§ Required action:
The answer must consist of every line in the data that contains "destruct".

_ _ _

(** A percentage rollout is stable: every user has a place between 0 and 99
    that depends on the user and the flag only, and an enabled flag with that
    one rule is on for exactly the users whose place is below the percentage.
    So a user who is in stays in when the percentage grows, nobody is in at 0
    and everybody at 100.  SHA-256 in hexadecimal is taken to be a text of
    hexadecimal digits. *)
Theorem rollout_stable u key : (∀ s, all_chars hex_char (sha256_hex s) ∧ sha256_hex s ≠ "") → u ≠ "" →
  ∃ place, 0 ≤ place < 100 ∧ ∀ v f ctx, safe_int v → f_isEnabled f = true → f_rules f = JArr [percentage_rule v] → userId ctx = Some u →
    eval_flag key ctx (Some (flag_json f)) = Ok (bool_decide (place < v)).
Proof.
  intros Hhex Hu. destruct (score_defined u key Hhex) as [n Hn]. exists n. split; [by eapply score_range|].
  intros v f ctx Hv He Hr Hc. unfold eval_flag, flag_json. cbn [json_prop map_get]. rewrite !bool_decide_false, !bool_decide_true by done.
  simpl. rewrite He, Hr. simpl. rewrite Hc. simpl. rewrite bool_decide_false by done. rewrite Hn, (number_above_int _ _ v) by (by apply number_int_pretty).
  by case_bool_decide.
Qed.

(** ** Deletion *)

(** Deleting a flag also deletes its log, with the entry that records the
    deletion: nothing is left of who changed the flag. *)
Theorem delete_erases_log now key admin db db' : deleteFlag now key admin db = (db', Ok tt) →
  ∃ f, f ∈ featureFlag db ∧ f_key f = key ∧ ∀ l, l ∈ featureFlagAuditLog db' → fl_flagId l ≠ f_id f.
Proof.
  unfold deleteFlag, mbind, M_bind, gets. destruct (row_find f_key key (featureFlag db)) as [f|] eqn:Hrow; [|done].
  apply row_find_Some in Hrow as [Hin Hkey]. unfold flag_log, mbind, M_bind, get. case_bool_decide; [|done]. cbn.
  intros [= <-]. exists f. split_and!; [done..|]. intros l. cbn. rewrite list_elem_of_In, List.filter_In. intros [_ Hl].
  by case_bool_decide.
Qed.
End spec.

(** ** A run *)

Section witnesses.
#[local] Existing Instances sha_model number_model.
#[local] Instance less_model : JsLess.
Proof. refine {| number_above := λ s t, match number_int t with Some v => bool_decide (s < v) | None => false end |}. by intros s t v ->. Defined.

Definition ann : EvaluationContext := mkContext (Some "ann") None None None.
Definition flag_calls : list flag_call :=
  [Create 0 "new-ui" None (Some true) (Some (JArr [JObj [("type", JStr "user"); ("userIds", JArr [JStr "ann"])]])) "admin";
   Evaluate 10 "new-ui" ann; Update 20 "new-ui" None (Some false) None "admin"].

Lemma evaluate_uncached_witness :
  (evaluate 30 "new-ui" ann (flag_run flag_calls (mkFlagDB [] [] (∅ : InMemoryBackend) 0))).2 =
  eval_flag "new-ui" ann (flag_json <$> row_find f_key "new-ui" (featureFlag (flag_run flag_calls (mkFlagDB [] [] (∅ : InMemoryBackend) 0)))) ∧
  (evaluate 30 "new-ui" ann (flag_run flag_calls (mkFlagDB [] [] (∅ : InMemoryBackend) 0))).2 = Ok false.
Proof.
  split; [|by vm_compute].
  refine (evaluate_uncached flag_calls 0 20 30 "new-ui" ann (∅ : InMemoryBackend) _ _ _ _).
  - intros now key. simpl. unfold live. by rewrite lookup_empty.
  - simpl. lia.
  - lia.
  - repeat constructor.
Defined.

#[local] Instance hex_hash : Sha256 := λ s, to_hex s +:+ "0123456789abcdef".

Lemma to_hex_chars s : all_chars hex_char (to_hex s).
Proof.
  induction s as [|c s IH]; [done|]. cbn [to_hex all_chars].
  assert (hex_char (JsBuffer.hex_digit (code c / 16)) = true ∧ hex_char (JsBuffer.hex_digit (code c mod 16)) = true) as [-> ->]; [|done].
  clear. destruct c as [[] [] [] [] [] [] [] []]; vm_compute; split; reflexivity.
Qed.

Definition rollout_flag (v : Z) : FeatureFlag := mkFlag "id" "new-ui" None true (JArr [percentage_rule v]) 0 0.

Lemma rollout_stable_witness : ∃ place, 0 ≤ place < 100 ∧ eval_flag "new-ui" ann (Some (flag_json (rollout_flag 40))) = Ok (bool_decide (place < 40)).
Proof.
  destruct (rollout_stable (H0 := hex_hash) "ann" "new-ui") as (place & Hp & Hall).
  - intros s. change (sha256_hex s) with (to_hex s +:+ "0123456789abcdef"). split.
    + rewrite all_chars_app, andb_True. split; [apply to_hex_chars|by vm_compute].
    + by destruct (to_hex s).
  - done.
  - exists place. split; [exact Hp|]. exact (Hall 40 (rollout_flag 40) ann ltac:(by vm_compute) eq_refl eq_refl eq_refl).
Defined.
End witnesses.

_ _ _

§ Written solution:
  intros Hhex Hu. destruct (score_defined u key Hhex) as [n Hn]. exists n. split; [by eapply score_range|].
  unfold deleteFlag, mbind, M_bind, gets. destruct (row_find f_key key (featureFlag db)) as [f|] eqn:Hrow; [|done].
  clear. destruct c as [[] [] [] [] [] [] [] []]; vm_compute; split; reflexivity.
  destruct (rollout_stable (H0 := hex_hash) "ann" "new-ui") as (place & Hp & Hall).
    + by destruct (to_hex s).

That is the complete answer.